RECORDED DATA:
◇ ◇ ◇ ◇

(** * Civic report lifecycle: a shallow embedding of the Express handlers

    The development follows the JavaScript sources of the backend:
    - the [User] and [Report] Mongoose schemas with the instance methods
      [updateBadge] and [addPoints];
    - the report controller ([createReport], [acknowledgeReport],
      [resolveReport], [deleteReport], [upvoteReport], [mlWebhook],
      [updateReportStatusResolve] and the listing queries);
    - the admin controller ([getAllReports], [updateReportAcknowledge],
      [getReportLocations]).

    A MongoDB collection is a finite map from the document [_id] to the
    document.  A handler is a function from the request and the current
    state to an HTTP response and the next state; an exception caught by the
    handler's [try]/[catch] is the 500 response of that [catch] block.
    Requests are handled one after the other.  An id in a request is a
    string; a lookup casts it to an [ObjectId], whose spelling is the key
    of the document.

    A finite JavaScript number is a rational; the string built-ins of the
    runtime ([ToNumber], [parseFloat], [parseInt]) and the store's
    geospatial operators are parameters of the handlers that use them.
    [populate] in a listing only decorates the listed documents and is not
    modelled there. *)

From Stdlib Require Import ZArith NArith QArith Ascii String List.
From stdpp Require Import base option gmap strings list sorting.

Local Open Scope Z_scope.
Local Open Scope string_scope.

(** ** Reputation: the [User] schema *)

Inductive Badge := Bronze | Silver | Gold | Platinum.

#[global] Instance Badge_eq_dec : EqDecision Badge.
Proof. solve_decision. Defined.

(** The reputation-relevant fields of [userSchema].  [points] and
    [monthlyPoints] are declared [min: 0], hence naturals. *)
Record User := mkUser {
  name : string;
  points : N;
  monthlyPoints : N;
  badge : Badge;
  fcmToken : option string
}.

Definition set_points (p : N) (u : User) : User :=
  mkUser (name u) p (monthlyPoints u) (badge u) (fcmToken u).
Definition set_monthlyPoints (p : N) (u : User) : User :=
  mkUser (name u) (points u) p (badge u) (fcmToken u).
Definition set_badge (b : Badge) (u : User) : User :=
  mkUser (name u) (points u) (monthlyPoints u) b (fcmToken u).

(** The badge chosen by the [if]/[else if] chain of [updateBadge]. *)
Definition newBadge (p : N) : Badge :=
  if (1000 <=? p)%N then Platinum
  else if (500 <=? p)%N then Gold
  else if (200 <=? p)%N then Silver
  else Bronze.
(** X28. Against a store whose identity-provider ids are unique,
    [validateUserTenantAccess], run alone, grants a caller access to one
    tenant at most, and to exactly the tenant for which the checks at the
    start of the internal routes let the caller pass, which is also the one
    tenant that [belongsToOrganization] accepts for the caller's user
    record; when its lookup fails it grants nothing. *)
Theorem validateUserTenantAccess_single_tenant
    (clerkUserId : jsstring) (d : Db) (tr : list DbCall) :
  clerkIdsUnique d ->
  (forall org1 org2,
      fst (validateUserTenantAccess clerkUserId org1 (mkWorld d [] tr)) = Ok true ->
      fst (validateUserTenantAccess clerkUserId org2 (mkWorld d [] tr)) = Ok true ->
      org1 = org2)
  /\ (forall tenantId o u,
        memberOf d (Some clerkUserId) tenantId o u ->
        forall org,
          (fst (validateUserTenantAccess clerkUserId org (mkWorld d [] tr)) = Ok true
           <-> org = org_id (organization o))
          /\ (belongsToOrganization (Some u) org = true
              <-> org = org_id (organization o)))
  /\ forall org w e,
       nextFault w = Some e ->
       fst (validateUserTenantAccess clerkUserId org w) = Ok false.
Proof.
  intros Hnd.
  assert (Hkey : forall org,
             fst (validateUserTenantAccess clerkUserId org (mkWorld d [] tr)) = Ok true ->
             exists u, In u (users d) /\ user_clerkUserId u = clerkUserId
                       /\ user_organizationId u = org).
  { intros org H. rewrite validateUserTenantAccess_run in H by reflexivity.
    unfold afterInterference in H. cbn [fst schedule db] in H.
    destruct (find _ (users d)) as [u |] eqn:F; [| discriminate].
    destruct (find_some _ _ F) as [Hin Hu]. apply andb_true_iff in Hu.
    destruct Hu as [H1 H2]. apply eqb_eq in H1, H2. exists u. auto. }
  split; [| split].
  - intros org1 org2 H1 H2.
    destruct (Hkey _ H1) as (u1 & Hin1 & Hc1 & <-).
    destruct (Hkey _ H2) as (u2 & Hin2 & Hc2 & <-).
    f_equal. apply (NoDup_map_In_inj _ _ user_clerkUserId (users d)); auto.
    congruence.
  - intros tenantId o u (cid & Hs & _ & _ & Hfind & Horg) org.
    injection Hs as <-.
    destruct (find_some _ _ Hfind) as [Hin Hc]. apply eqb_eq in Hc.
    split; [| cbn [belongsToOrganization]; rewrite Horg, eqb_eq;
              split; intros E; symmetry; exact E].
    split.
    + intros H.
      destruct (Hkey _ H) as (u1 & Hin1 & Hc1 & <-).
      rewrite <- Horg. f_equal.
      apply (NoDup_map_In_inj _ _ user_clerkUserId (users d)); auto. congruence.
    + intros ->.
      rewrite validateUserTenantAccess_run by reflexivity.
      unfold afterInterference. cbn [fst schedule db].
      destruct (find (fun u0 => JS.eqb (user_clerkUserId u0) clerkUserId
                                && JS.eqb (user_organizationId u0)
                                     (org_id (organization o))) (users d)) eqn:F;
        [reflexivity |].
      rewrite find_none_iff in F. specialize (F u Hin).
      rewrite Hc, Horg, !eqb_refl in F. discriminate.
  - intros org w e Hf. unfold validateUserTenantAccess, try_catch, bind, user_findFirst.
    rewrite (awaitUnlogged_fault _ _ _ _ Hf). reflexivity.
Qed.

Lemma validateUserTenantAccess_single_tenant_witness :
  (forall org1 org2,
      fst (validateUserTenantAccess (str "clerk-1") org1 (mkWorld sampleDb [] []))
      = Ok true ->
      fst (validateUserTenantAccess (str "clerk-1") org2 (mkWorld sampleDb [] []))
      = Ok true ->
      org1 = org2)
  /\ (forall tenantId o u,
        memberOf sampleDb (Some (str "clerk-1")) tenantId o u ->
        forall org,
          (fst (validateUserTenantAccess (str "clerk-1") org (mkWorld sampleDb [] []))
           = Ok true
           <-> org = org_id (organization o))
          /\ (belongsToOrganization (Some u) org = true
              <-> org = org_id (organization o)))
  /\ forall org w e,
       nextFault w = Some e ->
       fst (validateUserTenantAccess (str "clerk-1") org w) = Ok false.
Proof.
  apply (validateUserTenantAccess_single_tenant (str "clerk-1") sampleDb []).
  vm_compute. repeat constructor; simpl; intuition discriminate.
Defined.

(** ** What the handlers store of a validated payload *)

Lemma trimStart_suffix s : exists p, s = p ++ trimStart s.
Proof.
  induction s as [| c s IH]; simpl.
  - exists []. reflexivity.
  - destruct (isWhiteSpace c).
    + destruct IH as [p Hp]. exists (c :: p). simpl. rewrite <- Hp. reflexivity.
    + exists []. reflexivity.
Qed.

Lemma trimEnd_prefix s : exists q, s = trimEnd s ++ q.
Proof.
  unfold trimEnd. destruct (trimStart_suffix (rev s)) as [p Hp].
  exists (rev p). rewrite <- rev_app_distr, <- Hp. symmetry. apply rev_involutive.
Qed.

◇ ◇ ◇ ◇

WORK INSTRUCTION: Look through the records and copy every line that has the word "schedule".

RESULT OF THE TASK:
    unfold afterInterference in H. cbn [fst schedule db] in H.
      unfold afterInterference. cbn [fst schedule db].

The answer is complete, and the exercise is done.